Problem requirements: Would you output the entries below only from the line containing "Section dircolors." through the line containing "(** ** Lines of a file *)", exactly as they stand and with both ends included?

Material provided:
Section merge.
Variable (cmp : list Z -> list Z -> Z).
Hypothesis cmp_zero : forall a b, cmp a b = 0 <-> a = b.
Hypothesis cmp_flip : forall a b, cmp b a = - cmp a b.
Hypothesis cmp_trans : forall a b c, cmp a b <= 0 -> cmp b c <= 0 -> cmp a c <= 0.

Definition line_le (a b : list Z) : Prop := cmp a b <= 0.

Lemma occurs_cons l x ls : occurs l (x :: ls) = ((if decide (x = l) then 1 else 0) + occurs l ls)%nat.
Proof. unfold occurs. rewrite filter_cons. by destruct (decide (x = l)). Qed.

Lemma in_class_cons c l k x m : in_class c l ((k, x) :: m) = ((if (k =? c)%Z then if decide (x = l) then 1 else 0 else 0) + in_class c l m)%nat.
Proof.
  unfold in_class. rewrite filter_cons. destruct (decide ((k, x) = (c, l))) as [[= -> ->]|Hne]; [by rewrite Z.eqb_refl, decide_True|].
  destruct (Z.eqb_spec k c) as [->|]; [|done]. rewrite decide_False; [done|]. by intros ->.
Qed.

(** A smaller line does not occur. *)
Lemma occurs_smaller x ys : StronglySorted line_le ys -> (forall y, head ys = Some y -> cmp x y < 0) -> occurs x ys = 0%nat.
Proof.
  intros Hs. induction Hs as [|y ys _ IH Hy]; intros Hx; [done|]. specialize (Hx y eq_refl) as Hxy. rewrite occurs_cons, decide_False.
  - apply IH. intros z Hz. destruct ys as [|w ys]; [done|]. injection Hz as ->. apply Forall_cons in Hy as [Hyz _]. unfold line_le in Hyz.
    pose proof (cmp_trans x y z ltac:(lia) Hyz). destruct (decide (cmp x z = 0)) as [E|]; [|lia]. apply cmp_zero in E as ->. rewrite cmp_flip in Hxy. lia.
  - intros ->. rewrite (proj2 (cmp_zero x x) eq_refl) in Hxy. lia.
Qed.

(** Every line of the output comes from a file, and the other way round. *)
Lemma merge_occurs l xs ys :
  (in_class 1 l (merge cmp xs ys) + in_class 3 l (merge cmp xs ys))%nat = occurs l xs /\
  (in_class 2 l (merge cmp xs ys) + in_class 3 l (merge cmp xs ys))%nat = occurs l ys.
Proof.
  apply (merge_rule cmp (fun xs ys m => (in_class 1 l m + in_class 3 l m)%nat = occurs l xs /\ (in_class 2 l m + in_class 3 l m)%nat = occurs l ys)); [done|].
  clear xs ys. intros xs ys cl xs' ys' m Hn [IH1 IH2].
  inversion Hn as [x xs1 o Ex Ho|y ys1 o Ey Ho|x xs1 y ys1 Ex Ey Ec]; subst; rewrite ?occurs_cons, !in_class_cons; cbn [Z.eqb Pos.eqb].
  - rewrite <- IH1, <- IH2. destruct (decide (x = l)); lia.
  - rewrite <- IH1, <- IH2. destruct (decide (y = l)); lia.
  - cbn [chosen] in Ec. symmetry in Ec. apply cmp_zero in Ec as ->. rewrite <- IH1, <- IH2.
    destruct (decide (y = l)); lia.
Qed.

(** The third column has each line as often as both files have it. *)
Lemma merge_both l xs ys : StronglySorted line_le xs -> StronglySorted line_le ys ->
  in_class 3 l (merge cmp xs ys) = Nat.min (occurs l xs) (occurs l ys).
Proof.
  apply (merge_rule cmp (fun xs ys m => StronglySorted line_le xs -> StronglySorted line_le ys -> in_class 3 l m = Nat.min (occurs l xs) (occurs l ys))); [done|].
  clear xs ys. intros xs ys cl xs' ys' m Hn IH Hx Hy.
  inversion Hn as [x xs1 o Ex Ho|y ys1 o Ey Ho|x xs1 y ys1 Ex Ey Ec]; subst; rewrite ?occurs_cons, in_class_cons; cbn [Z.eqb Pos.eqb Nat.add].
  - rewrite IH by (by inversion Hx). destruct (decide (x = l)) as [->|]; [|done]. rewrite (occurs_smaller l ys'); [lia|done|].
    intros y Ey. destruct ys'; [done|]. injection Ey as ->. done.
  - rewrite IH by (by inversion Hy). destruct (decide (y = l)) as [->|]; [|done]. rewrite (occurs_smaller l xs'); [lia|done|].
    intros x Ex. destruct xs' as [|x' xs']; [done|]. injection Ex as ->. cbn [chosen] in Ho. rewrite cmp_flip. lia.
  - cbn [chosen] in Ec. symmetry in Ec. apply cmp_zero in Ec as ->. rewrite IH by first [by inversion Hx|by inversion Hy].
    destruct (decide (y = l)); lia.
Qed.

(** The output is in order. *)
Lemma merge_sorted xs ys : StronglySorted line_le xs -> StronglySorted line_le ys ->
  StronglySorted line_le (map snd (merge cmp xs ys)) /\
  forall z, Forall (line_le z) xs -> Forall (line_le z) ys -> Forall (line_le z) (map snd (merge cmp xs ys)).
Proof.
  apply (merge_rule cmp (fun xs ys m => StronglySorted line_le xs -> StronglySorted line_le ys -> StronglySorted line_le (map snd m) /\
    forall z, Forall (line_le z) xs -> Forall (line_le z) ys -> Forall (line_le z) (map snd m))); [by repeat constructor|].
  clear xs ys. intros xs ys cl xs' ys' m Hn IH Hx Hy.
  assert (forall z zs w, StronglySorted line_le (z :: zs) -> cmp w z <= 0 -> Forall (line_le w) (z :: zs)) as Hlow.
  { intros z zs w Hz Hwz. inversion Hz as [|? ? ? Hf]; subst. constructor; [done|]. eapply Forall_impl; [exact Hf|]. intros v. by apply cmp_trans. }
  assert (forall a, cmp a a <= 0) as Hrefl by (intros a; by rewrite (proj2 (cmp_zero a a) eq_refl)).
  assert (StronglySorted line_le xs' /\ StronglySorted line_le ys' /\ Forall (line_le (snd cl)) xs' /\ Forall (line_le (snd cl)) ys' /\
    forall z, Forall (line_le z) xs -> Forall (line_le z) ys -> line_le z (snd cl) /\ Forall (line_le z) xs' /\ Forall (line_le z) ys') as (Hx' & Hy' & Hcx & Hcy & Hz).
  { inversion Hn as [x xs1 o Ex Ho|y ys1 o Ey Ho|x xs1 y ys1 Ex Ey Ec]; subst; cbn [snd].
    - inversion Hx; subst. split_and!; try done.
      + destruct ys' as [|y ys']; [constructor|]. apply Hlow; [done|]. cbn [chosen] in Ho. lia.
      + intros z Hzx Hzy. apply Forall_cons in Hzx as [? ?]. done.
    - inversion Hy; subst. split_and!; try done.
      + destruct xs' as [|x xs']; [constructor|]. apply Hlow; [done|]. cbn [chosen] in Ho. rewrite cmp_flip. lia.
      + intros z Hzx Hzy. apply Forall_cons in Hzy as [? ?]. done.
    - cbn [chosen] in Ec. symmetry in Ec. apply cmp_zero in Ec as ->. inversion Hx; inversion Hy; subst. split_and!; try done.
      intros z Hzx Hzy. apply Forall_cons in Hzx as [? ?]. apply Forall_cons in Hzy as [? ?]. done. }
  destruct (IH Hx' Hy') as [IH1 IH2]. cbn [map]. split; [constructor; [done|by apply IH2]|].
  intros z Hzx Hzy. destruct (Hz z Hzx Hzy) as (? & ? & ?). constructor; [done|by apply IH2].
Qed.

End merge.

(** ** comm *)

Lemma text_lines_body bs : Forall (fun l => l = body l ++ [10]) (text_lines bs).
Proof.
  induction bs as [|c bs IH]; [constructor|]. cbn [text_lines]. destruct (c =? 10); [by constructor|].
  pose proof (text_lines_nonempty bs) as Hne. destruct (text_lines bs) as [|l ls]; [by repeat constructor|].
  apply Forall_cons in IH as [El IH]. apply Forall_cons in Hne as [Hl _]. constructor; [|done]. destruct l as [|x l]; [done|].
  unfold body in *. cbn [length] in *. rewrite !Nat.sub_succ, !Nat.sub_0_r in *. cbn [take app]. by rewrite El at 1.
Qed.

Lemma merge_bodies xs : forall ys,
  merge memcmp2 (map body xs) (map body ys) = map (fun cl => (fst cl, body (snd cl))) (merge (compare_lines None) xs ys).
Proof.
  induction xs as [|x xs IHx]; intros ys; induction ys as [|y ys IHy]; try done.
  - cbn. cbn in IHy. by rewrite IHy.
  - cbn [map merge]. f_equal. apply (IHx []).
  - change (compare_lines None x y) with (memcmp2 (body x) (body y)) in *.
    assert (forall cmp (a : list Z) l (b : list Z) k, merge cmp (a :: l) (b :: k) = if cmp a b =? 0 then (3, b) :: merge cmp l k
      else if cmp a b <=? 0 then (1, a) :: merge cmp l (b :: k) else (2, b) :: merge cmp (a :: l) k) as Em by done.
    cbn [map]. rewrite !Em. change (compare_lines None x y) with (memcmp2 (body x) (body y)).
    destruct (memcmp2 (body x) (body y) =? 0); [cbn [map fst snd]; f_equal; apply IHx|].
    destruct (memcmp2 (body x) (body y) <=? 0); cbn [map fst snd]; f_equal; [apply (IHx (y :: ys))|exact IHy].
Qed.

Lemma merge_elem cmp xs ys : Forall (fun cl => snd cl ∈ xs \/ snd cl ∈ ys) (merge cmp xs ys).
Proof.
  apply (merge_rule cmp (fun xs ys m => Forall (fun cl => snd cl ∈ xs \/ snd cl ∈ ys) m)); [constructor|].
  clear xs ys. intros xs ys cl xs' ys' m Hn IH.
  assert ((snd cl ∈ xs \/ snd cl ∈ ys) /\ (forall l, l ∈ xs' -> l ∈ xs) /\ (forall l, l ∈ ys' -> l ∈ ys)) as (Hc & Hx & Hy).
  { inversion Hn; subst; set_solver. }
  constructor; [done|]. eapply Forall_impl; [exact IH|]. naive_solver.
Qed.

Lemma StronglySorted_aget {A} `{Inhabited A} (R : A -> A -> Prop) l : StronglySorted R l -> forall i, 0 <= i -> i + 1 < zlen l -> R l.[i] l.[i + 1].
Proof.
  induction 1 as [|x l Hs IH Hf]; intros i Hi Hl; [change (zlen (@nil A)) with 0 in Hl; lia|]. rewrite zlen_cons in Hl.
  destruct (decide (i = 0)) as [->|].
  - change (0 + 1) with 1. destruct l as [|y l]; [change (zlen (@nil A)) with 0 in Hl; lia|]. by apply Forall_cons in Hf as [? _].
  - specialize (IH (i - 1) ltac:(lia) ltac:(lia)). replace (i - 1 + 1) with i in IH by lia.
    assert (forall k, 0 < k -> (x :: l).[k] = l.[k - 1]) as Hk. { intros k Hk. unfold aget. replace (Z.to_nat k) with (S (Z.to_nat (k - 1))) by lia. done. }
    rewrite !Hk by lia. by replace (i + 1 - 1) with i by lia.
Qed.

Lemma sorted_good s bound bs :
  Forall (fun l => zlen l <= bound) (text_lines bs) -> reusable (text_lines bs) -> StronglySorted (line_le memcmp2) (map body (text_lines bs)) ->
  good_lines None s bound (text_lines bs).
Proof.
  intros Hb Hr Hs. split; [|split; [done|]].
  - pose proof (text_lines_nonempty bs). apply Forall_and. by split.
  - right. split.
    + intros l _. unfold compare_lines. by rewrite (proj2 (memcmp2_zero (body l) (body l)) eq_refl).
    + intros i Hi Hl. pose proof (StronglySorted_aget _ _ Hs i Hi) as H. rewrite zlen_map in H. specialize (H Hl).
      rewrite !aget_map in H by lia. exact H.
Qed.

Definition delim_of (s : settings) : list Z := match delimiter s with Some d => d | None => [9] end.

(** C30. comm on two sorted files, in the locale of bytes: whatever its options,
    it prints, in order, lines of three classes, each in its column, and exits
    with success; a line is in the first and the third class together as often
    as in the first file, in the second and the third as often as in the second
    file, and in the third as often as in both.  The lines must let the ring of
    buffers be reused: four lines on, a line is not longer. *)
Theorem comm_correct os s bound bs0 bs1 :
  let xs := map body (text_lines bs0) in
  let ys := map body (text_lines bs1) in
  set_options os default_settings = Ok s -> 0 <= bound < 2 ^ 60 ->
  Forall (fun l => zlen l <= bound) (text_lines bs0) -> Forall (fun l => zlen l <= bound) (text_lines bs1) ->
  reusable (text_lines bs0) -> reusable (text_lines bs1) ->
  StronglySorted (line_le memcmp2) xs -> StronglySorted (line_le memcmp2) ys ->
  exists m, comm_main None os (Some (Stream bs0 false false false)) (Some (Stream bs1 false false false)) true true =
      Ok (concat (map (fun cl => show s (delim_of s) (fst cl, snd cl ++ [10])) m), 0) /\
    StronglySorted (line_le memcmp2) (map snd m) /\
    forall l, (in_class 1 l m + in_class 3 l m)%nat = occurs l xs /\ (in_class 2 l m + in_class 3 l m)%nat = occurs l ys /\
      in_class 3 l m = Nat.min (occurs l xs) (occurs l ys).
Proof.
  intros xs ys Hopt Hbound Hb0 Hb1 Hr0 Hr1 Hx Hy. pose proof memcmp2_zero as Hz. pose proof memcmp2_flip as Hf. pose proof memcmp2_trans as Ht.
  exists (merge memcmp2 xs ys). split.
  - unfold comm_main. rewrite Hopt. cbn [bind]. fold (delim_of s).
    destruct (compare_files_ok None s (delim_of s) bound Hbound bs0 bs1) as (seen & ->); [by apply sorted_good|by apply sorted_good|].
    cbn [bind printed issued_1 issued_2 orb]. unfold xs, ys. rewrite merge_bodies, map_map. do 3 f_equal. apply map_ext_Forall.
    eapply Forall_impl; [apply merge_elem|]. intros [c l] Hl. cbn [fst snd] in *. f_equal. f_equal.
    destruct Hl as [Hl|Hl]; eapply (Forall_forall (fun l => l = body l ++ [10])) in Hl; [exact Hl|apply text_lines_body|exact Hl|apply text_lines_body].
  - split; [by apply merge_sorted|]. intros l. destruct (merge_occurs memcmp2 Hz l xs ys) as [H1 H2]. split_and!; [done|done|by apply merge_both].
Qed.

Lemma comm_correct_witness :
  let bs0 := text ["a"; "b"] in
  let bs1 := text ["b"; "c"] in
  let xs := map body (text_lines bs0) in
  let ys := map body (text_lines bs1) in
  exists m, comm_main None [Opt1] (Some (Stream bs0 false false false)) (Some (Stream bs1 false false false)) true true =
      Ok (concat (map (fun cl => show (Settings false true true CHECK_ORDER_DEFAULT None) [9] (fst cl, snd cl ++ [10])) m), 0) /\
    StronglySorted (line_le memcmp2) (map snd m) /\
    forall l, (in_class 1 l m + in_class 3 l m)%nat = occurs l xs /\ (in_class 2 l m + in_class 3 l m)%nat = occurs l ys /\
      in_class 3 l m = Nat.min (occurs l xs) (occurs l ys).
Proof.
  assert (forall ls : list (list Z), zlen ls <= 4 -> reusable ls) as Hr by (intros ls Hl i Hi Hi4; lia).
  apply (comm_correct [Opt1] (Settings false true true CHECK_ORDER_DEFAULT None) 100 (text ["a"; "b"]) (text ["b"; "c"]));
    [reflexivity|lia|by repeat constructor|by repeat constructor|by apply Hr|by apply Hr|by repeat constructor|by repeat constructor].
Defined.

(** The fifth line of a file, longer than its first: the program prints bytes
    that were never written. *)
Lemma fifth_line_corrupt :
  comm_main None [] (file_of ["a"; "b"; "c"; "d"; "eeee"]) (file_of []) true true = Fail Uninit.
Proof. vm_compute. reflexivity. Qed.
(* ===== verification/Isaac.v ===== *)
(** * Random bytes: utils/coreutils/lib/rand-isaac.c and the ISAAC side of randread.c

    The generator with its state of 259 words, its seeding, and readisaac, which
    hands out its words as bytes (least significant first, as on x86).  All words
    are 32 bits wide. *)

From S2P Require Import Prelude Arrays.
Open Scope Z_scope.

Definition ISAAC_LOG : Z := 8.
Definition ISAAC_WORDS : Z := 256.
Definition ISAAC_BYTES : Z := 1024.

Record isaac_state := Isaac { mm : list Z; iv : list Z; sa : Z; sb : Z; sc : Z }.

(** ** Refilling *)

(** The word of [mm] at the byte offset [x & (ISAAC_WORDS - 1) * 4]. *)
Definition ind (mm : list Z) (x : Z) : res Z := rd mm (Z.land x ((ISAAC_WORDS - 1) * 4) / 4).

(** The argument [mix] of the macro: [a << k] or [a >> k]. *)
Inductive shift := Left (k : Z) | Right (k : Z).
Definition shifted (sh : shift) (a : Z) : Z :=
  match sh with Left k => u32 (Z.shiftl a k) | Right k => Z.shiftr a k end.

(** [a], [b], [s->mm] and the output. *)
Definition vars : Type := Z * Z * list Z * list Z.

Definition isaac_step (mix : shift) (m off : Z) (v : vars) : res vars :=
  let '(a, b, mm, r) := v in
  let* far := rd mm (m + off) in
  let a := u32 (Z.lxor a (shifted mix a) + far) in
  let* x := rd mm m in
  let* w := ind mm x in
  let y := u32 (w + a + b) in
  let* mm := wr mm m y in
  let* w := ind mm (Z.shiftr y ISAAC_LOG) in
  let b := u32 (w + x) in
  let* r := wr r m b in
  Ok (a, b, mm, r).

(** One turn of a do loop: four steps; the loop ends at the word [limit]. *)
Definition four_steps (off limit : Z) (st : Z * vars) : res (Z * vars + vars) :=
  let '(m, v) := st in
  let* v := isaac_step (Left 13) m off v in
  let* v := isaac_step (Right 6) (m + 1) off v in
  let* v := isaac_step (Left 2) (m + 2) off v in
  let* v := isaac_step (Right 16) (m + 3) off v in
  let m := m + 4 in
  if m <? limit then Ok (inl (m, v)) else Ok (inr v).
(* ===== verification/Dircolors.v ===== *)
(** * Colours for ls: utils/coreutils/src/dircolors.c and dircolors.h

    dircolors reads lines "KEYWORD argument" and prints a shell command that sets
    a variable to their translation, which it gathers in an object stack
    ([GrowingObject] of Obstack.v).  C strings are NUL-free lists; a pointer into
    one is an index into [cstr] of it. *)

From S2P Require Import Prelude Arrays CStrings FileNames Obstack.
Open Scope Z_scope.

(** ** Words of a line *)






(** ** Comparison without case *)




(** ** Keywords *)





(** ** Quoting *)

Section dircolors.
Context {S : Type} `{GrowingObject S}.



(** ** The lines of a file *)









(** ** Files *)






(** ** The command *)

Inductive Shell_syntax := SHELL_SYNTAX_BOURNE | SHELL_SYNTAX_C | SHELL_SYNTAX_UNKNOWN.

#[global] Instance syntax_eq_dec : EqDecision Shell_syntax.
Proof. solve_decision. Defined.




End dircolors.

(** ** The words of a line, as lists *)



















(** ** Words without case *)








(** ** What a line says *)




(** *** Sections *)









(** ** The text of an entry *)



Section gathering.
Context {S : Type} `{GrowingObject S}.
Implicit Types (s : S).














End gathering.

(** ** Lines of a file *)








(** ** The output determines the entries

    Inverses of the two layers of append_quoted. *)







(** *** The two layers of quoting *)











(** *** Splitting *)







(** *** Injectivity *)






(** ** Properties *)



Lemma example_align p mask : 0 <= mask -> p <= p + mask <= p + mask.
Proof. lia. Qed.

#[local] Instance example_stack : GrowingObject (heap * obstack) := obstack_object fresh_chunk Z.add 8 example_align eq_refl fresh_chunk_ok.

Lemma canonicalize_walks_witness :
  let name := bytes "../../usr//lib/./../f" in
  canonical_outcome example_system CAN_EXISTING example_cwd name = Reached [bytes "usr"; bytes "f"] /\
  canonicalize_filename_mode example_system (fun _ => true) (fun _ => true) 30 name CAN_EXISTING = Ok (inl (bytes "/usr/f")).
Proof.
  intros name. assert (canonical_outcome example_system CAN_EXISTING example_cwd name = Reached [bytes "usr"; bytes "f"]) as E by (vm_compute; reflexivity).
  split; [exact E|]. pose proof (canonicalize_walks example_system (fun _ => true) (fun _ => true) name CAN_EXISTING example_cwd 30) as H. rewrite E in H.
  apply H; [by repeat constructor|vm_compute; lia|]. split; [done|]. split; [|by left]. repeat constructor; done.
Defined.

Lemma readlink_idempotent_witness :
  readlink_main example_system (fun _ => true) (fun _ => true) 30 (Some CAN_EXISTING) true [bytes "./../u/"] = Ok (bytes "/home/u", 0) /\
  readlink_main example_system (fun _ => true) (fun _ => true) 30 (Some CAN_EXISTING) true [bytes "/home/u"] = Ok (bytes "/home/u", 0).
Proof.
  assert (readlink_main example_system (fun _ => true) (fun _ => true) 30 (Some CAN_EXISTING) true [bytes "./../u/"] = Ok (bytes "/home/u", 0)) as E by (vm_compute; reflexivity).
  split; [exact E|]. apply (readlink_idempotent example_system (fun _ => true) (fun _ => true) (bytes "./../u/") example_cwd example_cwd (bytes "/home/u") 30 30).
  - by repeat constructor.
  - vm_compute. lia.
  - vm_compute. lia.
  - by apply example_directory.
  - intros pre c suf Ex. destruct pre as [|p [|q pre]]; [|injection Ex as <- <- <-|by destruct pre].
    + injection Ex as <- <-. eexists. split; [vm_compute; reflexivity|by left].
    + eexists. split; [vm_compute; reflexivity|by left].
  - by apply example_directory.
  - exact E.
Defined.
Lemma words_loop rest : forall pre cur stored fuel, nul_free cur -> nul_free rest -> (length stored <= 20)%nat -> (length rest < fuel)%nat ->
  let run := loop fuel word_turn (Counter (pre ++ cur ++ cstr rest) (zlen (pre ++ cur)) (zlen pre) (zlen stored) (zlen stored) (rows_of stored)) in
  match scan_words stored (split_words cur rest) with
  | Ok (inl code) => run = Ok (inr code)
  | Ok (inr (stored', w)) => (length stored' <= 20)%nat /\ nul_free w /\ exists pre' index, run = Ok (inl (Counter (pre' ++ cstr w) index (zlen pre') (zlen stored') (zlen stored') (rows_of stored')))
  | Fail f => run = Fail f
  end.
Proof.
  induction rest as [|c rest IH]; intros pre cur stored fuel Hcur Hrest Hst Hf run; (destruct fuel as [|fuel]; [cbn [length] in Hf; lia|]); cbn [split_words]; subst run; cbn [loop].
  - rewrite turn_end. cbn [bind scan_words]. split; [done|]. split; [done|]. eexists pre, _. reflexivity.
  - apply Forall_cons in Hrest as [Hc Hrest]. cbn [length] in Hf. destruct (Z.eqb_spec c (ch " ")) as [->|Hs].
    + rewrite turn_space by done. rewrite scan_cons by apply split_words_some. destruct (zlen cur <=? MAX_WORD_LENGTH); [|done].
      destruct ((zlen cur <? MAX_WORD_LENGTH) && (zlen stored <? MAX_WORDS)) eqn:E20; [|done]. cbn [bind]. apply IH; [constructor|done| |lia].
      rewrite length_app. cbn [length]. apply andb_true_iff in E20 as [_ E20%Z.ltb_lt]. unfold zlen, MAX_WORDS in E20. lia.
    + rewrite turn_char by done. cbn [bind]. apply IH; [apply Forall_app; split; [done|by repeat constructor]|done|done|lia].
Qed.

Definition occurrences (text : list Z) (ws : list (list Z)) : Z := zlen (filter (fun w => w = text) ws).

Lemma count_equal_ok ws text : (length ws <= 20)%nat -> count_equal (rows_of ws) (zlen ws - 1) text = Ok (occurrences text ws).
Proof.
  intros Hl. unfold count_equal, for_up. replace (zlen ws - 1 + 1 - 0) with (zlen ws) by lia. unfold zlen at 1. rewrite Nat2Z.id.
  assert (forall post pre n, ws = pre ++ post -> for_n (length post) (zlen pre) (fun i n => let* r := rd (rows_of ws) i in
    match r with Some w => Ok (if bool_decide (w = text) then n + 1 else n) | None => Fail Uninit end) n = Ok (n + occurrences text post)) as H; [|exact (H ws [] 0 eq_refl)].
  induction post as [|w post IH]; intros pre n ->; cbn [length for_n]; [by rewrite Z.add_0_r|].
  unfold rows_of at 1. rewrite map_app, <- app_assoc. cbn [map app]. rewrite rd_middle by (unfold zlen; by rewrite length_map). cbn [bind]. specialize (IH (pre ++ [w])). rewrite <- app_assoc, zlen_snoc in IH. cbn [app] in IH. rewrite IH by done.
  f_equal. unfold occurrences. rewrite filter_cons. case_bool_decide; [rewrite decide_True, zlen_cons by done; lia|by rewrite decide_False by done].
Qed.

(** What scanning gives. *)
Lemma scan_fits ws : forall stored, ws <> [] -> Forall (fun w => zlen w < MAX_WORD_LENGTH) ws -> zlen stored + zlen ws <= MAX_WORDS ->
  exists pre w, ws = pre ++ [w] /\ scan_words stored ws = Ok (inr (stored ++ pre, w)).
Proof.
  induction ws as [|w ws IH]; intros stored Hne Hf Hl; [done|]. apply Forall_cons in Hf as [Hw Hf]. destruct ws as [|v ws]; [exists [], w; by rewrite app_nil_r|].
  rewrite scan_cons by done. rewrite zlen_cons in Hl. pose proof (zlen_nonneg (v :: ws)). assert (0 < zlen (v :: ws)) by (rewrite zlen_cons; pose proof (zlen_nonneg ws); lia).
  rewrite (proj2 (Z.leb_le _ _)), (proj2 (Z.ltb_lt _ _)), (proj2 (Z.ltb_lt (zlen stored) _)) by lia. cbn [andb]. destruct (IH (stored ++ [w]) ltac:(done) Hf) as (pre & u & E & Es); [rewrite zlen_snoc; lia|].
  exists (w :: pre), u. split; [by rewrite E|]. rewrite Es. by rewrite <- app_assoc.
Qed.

Result for this exercise:
Section dircolors.
Context {S : Type} `{GrowingObject S}.



(** ** The lines of a file *)









(** ** Files *)






(** ** The command *)

Inductive Shell_syntax := SHELL_SYNTAX_BOURNE | SHELL_SYNTAX_C | SHELL_SYNTAX_UNKNOWN.

#[global] Instance syntax_eq_dec : EqDecision Shell_syntax.
Proof. solve_decision. Defined.




End dircolors.

(** ** The words of a line, as lists *)



















(** ** Words without case *)








(** ** What a line says *)




(** *** Sections *)









(** ** The text of an entry *)



Section gathering.
Context {S : Type} `{GrowingObject S}.
Implicit Types (s : S).














End gathering.

(** ** Lines of a file *)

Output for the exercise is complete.